Lead with the best version of yourself.

USMA Broadening: Tactical Officer

Editor’s Note: This post is part of the FTGN Army Broadening Series that we are running from March 15-30, 2021. Each day, we will publish new insights into the Army’s various broadening assignments, starting March 15th, 2021 with an overview of AIM 2.0 and a discussion on how to educate others on assignment selection criteria. 

By Josh Bowen and David Weart

Not to start off overly dramatic, but we are confident in saying that being Tactical Officers (TAC) at the United States Military Academy at West Point, NY has made us better officers, leaders, spouses, parents, and people. 

This experience is a key highlight of our 10+ year careers and equipped us to lead and develop others better both here at West Point and beyond as we re-join our operational formations. 

But it is a unique experience, for sure, so we want to offer a summary of what this job is, why it’s absolutely something you should consider doing, and why it is worth your time. 

What is It?

A four-year tour at West Point (typically three for NCOs) where you spend the first year earning a Master of Arts degree as a full-time student and then three years as faculty at West Point in the TAC role. TACs are West Point’s “tip of the spear” in its mission to graduate 1,000 Cadets to be commissioned Army officers and leaders of character. TACs ensure Cadets graduate as the best versions of themselves possible – and to be the best officers they can be for the Soldiers who deserve outstanding leadership.  

For officers, the degree program is known as the Eisenhower Leadership Development Program (ELDP), where graduates earn a MA in social-organizational psychology from Teachers College, Columbia University (in NYC). Three-quarters of the degree program is instructed by Teachers College professors at NYC, while the remaining quarter is from senior faculty from West Point’s Department of Behavioral Science & Leadership (BS&L); those classes are taken at West Point.
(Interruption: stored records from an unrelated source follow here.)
Lemma post_neutral p s k q : neutral p = true → Good k q s → Good k q (post p s) ∧ waiting (post p s) = waiting s.
Proof.
  intros Hp [H1 H2 H3 H4 H5 H6].
  assert (submitted p = None ∧ moves p = false ∧ is_quit p = false ∧ ∀ r, p ≠ PConnected r) as (E1 & E2 & E3 & E4) by (by destruct p).
  assert (waiting (post p s) = waiting s) as Hw by (unfold waiting; cbn; rewrite omap_snoc, E1; cbn; by rewrite app_nil_r).
  split; [| done]. constructor; try done; cbn.
  - by rewrite Hw.
  - unfold tokens. cbn. rewrite filter_snoc, E2, Nat.add_0_r. exact H2.
  - unfold quits. cbn. rewrite filter_snoc, E3, Nat.add_0_r. exact H3.
  - intros Hs [Hc | [Hc | [r Hr]]]; apply H5; [done | by left | done | by right; left | done |].
    cbn in Hr. apply elem_of_app in Hr as [Hr | Hr%list_elem_of_singleton]; [by right; right; exists r | by destruct (E4 r)].
Qed.

(** The current task is done with. *)
Lemma complete_works r open_ s t :
  Good 1 0 s → stopped s = false → task s = Some t → works (waiting s) (complete r open_ s).
Proof.
  intros [H1 H2 H3 H4 H5 H6] Hs Ht. pose proof (H4 Hs) as Hcl. unfold complete. rewrite Ht.
  set (s1 := set_payload None (pending s - 1) (set_task None (queue s) false (state s) s)).
  assert (state s ≠ CLOSING) as Hst by (intros E; by rewrite Hcl in Ht).
  assert (waiting s = record_id t :: waiting s1) as Hw by (unfold waiting; by rewrite Ht).
  assert (Good 0 0 s1) as Hg.
  { specialize (H2 Hs). specialize (H3 Hs). rewrite Hw in H1. unfold busy in H2. rewrite Ht in H2. subst s1. open_session s. subst. good. }
  rewrite Hw. destruct ((100 <=? sent s1) && client s1 && open_) eqn:E.
  - apply andb_true_iff in E as [E _]. apply andb_true_iff in E as [_ E].
    pose proof (quit_works s1 Hg Hs eq_refl Hst E) as Hq. destruct (quit s1) as [acts s2].
    by apply (works_cons _ (Completion (record_id t) r) (acts, s2)).
  - apply (works_cons _ (Completion (record_id t) r) ([], post PPump s1)); [done |]. destruct (post_neutral PPump s1 0 0 eq_refl Hg) as [Hg' Hw'].
    split; [apply not_elem_of_nil |]. split; [exact Hg' |]. cbn [fst snd]. by rewrite Hw'.
Qed.

(** With the task's move in hand nothing else is under way. *)
Lemma in_hand s t :
  Good 1 0 s → stopped s = false → task s = Some t →
  state s ≠ CLOSING ∧ worker s = None ∧ client_op s = None ∧ timer_moves (timer s) = false ∧
  length (List.filter moves (posted s)) = 0%nat ∧ length (List.filter is_quit (posted s)) = 0%nat.
Proof.
  intros [H1 H2 H3 H4 H5 H6] Hs Ht. specialize (H2 Hs). specialize (H3 Hs). specialize (H4 Hs).
  assert (state s ≠ CLOSING) as Hst by (intros E; by rewrite (H4 E) in Ht). rewrite bool_decide_false in H3 by done.
  unfold tokens, busy, quits in *. rewrite Ht in H2. cbn in H2, H3.
  destruct (worker s), (client_op s) as [[]|], (timer_moves (timer s)); cbn in *; try lia. repeat split; try done; lia.
Qed.

Lemma quiet_good s t w cl op tm st :
  Good 1 0 s → stopped s = false → task s = Some t →
  (bit (worker_moves w) + bit (op_moves op) + bit (timer_moves tm) = 1)%nat → op_quits op = false →
  st ≠ CLOSING → (st = CONNECTED ∨ op = Some c_connect → cl = true) → (client s = true → cl = true) →
  Good 0 0 (set_ops w cl op tm (set_state st s)).
Proof.
  intros Hg Hs Ht Htok Hq Hst Hcl Hkeep. destruct (in_hand s t Hg Hs Ht) as (Hst0 & Hw & Hop & Htm & Hm & Hqq).
  destruct Hg as [H1 H2 H3 H4 H5 H6]. constructor; cbn.
  - exact H1.
  - intros _. unfold tokens, busy. cbn. rewrite Ht, Hm. cbn. lia.
  - intros _. unfold quits. cbn. rewrite Hq, Hqq, bool_decide_false by done. done.
  - done.
  - intros _ [E | [E | [r Hr]]]; [by apply Hcl; left | by apply Hcl; right |]. apply Hkeep, (H5 Hs). right. right. by exists r.
  - congruence.
Qed.

Lemma set_state_same s : set_state (state s) s = s.
Proof. by destruct s. Qed.

Lemma prepare_works s t : Good 1 0 s → stopped s = false → task s = Some t → state s ≠ CONNECTED → works (waiting s) (prepare s).
Proof.
  intros Hg Hs Ht Hst. unfold prepare. rewrite Ht. destruct (in_hand s t Hg Hs Ht) as (Hst0 & Hw & Hop & Htm & Hm & Hqq).
  split; [apply not_elem_of_nil |]. split; [| done]. cbn [fst snd]. rewrite <- (set_state_same s) at 4.
  apply (quiet_good s t); try done; [by rewrite Hop, Htm | by rewrite Hop |]. rewrite Hop. by intros [?|?].
Qed.

Lemma send_works s t : Good 1 0 s → stopped s = false → task s = Some t → client s = true → works (waiting s) (send s).
Proof.
  intros Hg Hs Ht Hc. destruct (in_hand s t Hg Hs Ht) as (Hst0 & Hw & Hop & Htm & Hm & Hqq). unfold send. rewrite Ht, Hc.
  split; [by intros [?|[]%not_elem_of_nil]%elem_of_cons |]. split; [| done]. cbn [fst snd].
  apply (quiet_good s t); try done. by rewrite Hw, Htm.
Qed.

Lemma counts_good k q i r n s : Good k q s → Good k q (set_counts i r n s) ∧ waiting (set_counts i r n s) = waiting s.
Proof. intros [H1 H2 H3 H4 H5 H6]. split; [by constructor | done]. Qed.

Section Works.
Context (host_ : bytes) (shortcut : bytes → bytes).

Lemma connect_works s t : Good 1 0 s → stopped s = false → task s = Some t → works (waiting s) (connect host_ shortcut s).
Proof.
  intros Hg Hs Ht. destruct (in_hand s t Hg Hs Ht) as (Hst0 & Hw & Hop & Htm & Hm & Hqq). unfold connect. rewrite Hs.
  split; [by intros [?|[]%not_elem_of_nil]%elem_of_cons |]. split; [| done]. cbn [fst snd].
  apply (quiet_good s t); try done. by rewrite Hw, Htm.
Qed.

Lemma on_connected_works r open_ s t :
  Good 1 0 s → task s = Some t → client s = true → stopped s = false → works (waiting s) (on_connected host_ shortcut r open_ s).
Proof.
  intros Hg Ht Hc Hs. unfold on_connected. rewrite Hs. case_bool_decide.
  { by apply (send_works (set_counts (mx_index s) (retries s) 0 s) t); [apply counts_good | | |]. }
  destruct (is_permanent _); [by apply (complete_works _ _ _ t) |].
  destruct (negb _ && _); [by apply (connect_works (set_counts (S (mx_index s)) (retries s) (sent s) s) t); [apply counts_good | |] |].
  destruct (3 <=? _); [by apply (complete_works _ _ (set_counts 0 (retries s + 1) (sent s) s) t); [apply counts_good | |] |].
  destruct (in_hand s t Hg Hs Ht) as (Hst0 & Hw & Hop & Htm & Hm & Hqq).
  set (s1 := set_counts 0 (retries s + 1) (sent s) s). split; [apply not_elem_of_nil |]. split; [| done]. cbn [fst snd].
  rewrite <- (set_state_same s1) at 4. apply (quiet_good s1 t); try done; cbn.
  - by apply counts_good.
  - by rewrite Hw, Hop.
  - by rewrite Hop.
Qed.

End Works.

Lemma idle_works open_ s :
  Good 0 0 s → stopped s = false → task s = None → state s ≠ CLOSING → works (waiting s) ([], idle open_ s).
Proof.
  intros [H1 H2 H3 H4 H5 H6] Hs Ht Hst. split; [apply not_elem_of_nil |]. specialize (H2 Hs). specialize (H3 Hs). rewrite bool_decide_false in H3 by done.
  unfold tokens, busy, quits in H2, H3. rewrite Ht in H2. cbn in H2, H3.
  assert (Good 0 0 (idle open_ s) ∧ waiting (idle open_ s) = waiting s) as [Hg Hw].
  { unfold idle. destruct (client s) eqn:Ec; cbn [negb orb]; [destruct open_; cbn [negb] |].
    all: split; [constructor; cbn; unfold tokens, busy, quits; cbn; rewrite ?Ht, ?Hs; cbn; try done; intros; try lia | done].
    all: first [done | naive_solver]. }
  split; [done |]. cbn [fst snd]. by rewrite Hw.
Qed.

Lemma pump_works r s : Good 0 0 s → works (waiting s) (pump r s).
Proof.
  intros Hg. unfold pump. assert (works (waiting s) ([], s)) as Hid by (split; [apply not_elem_of_nil | by split]).
  destruct (stopped s) eqn:Hs; [done |]. cbn [orb]. destruct (task s) as [t|] eqn:Ht; [done |]. rewrite (bool_decide_false (is_Some None)) by (by intros [??]).
  cbn [orb]. case_bool_decide as Hst; [done |]. destruct (queue s) as [| t q] eqn:Eq; [by apply idle_works |].
  set (s1 := set_counts 0 0 (sent s) (set_task (Some t) q true DELIVERING s)).
  assert (waiting s = waiting s1) as Hw by (unfold waiting; cbn; by rewrite Ht, Eq).
  assert (Good 1 0 s1) as Hg1.
  { destruct Hg as [H1 H2 H3 H4 H5 H6]. specialize (H2 Hs). specialize (H3 Hs). rewrite bool_decide_false in H3 by done.
    unfold tokens, busy, quits in H2, H3. rewrite Ht in H2. cbn in H2, H3. constructor; [by rewrite <- Hw | ..]; cbn; try done.
    - intros _. unfold tokens, busy. cbn. lia.
    - intros _ [? | Hc]; [done |]. apply (H5 Hs). by right.
    - congruence. }
  rewrite Hw. destruct (expired _ _); [by apply (complete_works _ _ _ t) | by apply (prepare_works _ t)].
Qed.

Definition popped (rest : list Posted) (s : Session) : Session :=
  mkSession (mx_pool s) (mx_index s) (retries s) (sent s) (stopped s) (queue s) (task s) (payload s) (client s)
    (active s) (state s) (pending s) rest (worker s) (client_op s) (timer s).

Lemma pop_good p rest s :
  Good 0 0 s → posted s = p :: rest → submitted p = None →
  Good (bit (moves p)) (bit (is_quit p)) (popped rest s) ∧ waiting (popped rest s) = waiting s ∧
  (stopped s = false → (∃ r, p = PConnected r) → client s = true).
Proof.
  intros [H1 H2 H3 H4 H5 H6] Hp Hsub. assert (waiting (popped rest s) = waiting s) as Hw by (unfold waiting; rewrite Hp; cbn; by rewrite Hsub).
  split; [| split; [done |]].
  - constructor; try done.
    + by rewrite Hw.
    + intros Hs. specialize (H2 Hs). unfold tokens, busy in *. rewrite Hp in H2. cbn in *. destruct (moves p); cbn in *; lia.
    + intros Hs. specialize (H3 Hs). unfold quits in *. rewrite Hp in H3. cbn in *. destruct (is_quit p); cbn in *; lia.
    + cbn. intros Hs [Hc | [Hc | [r Hr]]]; apply (H5 Hs); [by left | by right; left |]. right. right. exists r. rewrite Hp. by right.
  - intros Hs [r ->]. apply (H5 Hs). right. right. exists r. rewrite Hp. by left.
Qed.

(** A move of the task is only handled while there is a task. *)
Lemma move_task q s : Good 1 q s → stopped s = false → ∃ t, task s = Some t.
Proof.
  intros [_ H2 _ _ _ _] Hs. specialize (H2 Hs). unfold busy in H2. destruct (task s) as [t|]; [by exists t | cbn in H2; lia].
Qed.

Lemma works_idle s : Good 0 0 s → works (waiting s) ([], s).
Proof. intros Hg. split; [apply not_elem_of_nil | by split]. Qed.

Lemma stopped_good k q s : stopped s = true → Good k q s → Good 0 0 s.
Proof. intros Hs [H1 H2 H3 H4 H5 H6]. constructor; try done; intros; congruence. Qed.

Lemma payload_good k q p s : Good k q s → Good k q (set_payload p (pending s) s).
Proof. intros [H1 H2 H3 H4 H5 H6]. by constructor. Qed.

Lemma close_works s : Good 0 0 s → works (waiting s) (close_now s).
Proof.
  intros [H1 H2 H3 H4 H5 H6]. unfold close_now. split.
  { cbn. destruct (client s); cbn; rewrite !elem_of_cons, elem_of_nil; naive_solver. }
  cbn [fst snd]. split.
  - constructor; cbn; try done. rewrite H1. unfold waiting. rewrite fmap_app, !length_app. cbn. lia.
  - unfold finished. rewrite fmap_app, concat_app.
    assert (concat (finished_by <$> (if client s then [CloseClient] else [])) = []) as -> by (by destruct (client s)).
    cbn. rewrite app_nil_r, fmap_app, <- app_assoc. done.
Qed.

(** A task that arrives joins the queue; an idle wait is over. *)
Definition enqueued (t : MailDeliveryTask) (s : Session) : Session :=
  let s := match task s with None => set_ops (worker s) (client s) (client_op s) None s | Some _ => s end in
  set_task (task s) (queue s ++ [t]) (active s) (state s) s.

Lemma enqueued_timer t s :
  enqueued t s = set_task (task s) (queue s ++ [t]) (active s) (state s)
                   (set_ops (worker s) (client s) (client_op s) (match task s with None => None | Some _ => timer s end) s).
Proof. unfold enqueued. destruct s as [? ? ? ? ? ? [?|] ? ? ? ? ? ? ? ? ?]; done. Qed.

Lemma submitted_good t rest s :
  Good 0 0 s → posted s = PSubmit t :: rest → stopped s = false →
  Good 0 0 (enqueued t (popped rest s)) ∧ waiting s ≡ₚ waiting (enqueued t (popped rest s)).
Proof.
  intros [H1 H2 H3 H4 H5 H6] Hp Hs. rewrite enqueued_timer. set (s2 := set_task _ _ _ _ _).
  assert (waiting s ≡ₚ waiting s2) as Hw by (subst s2; unfold waiting; rewrite Hp; cbn; rewrite fmap_app; by rewrite <- (app_assoc (record_id <$> queue s))).
  split; [| done]. specialize (H2 Hs). specialize (H3 Hs). unfold tokens, busy, quits in *. rewrite Hp in H2, H3. subst s2. constructor; cbn.
  - rewrite <- Hw. exact H1.
  - intros _. unfold tokens, busy. cbn. destruct (task s); cbn in *; lia.
  - intros _. exact H3.
  - exact H4.
  - intros _ [Hc | [Hc | [r0 Hr]]]; apply (H5 Hs); [by left | by right; left |]. right. right. exists r0. rewrite Hp. by right.
  - congruence.
Qed.

(** The answer to QUIT: the client is gone. *)
Definition quit_done (s : Session) : Session := set_ops (worker s) false (client_op s) (timer s) (set_state CLOSED s).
The degree program offers education in organizational psychology and change, group dynamics, executive coaching, and a large variety of supporting subjects; bottom line: you’re learning the science of leading and developing organizations. After the one-year degree program, graduates serve out a three-year additional service obligation (ADSO) as a TAC at West Point. 

For NCOs, the tour is typically three years in the TAC NCO role. This includes a three-week leadership certificate program offered by Teachers College, Columbia University; this typically occurs in February of your first year in the job. The certificate program is a condensed version of the officers’ ELDP, covering the same topics and taught by the same Columbia and West Point faculty. The program is known as the Benavidez Leadership Development Program (BLDP) and is a transformational experience that equips NCOs with the same frameworks and leader development tools as their officer counterparts.  

Defining the TAC Role

So, if I’m spending three years as a TAC, what does that mean? 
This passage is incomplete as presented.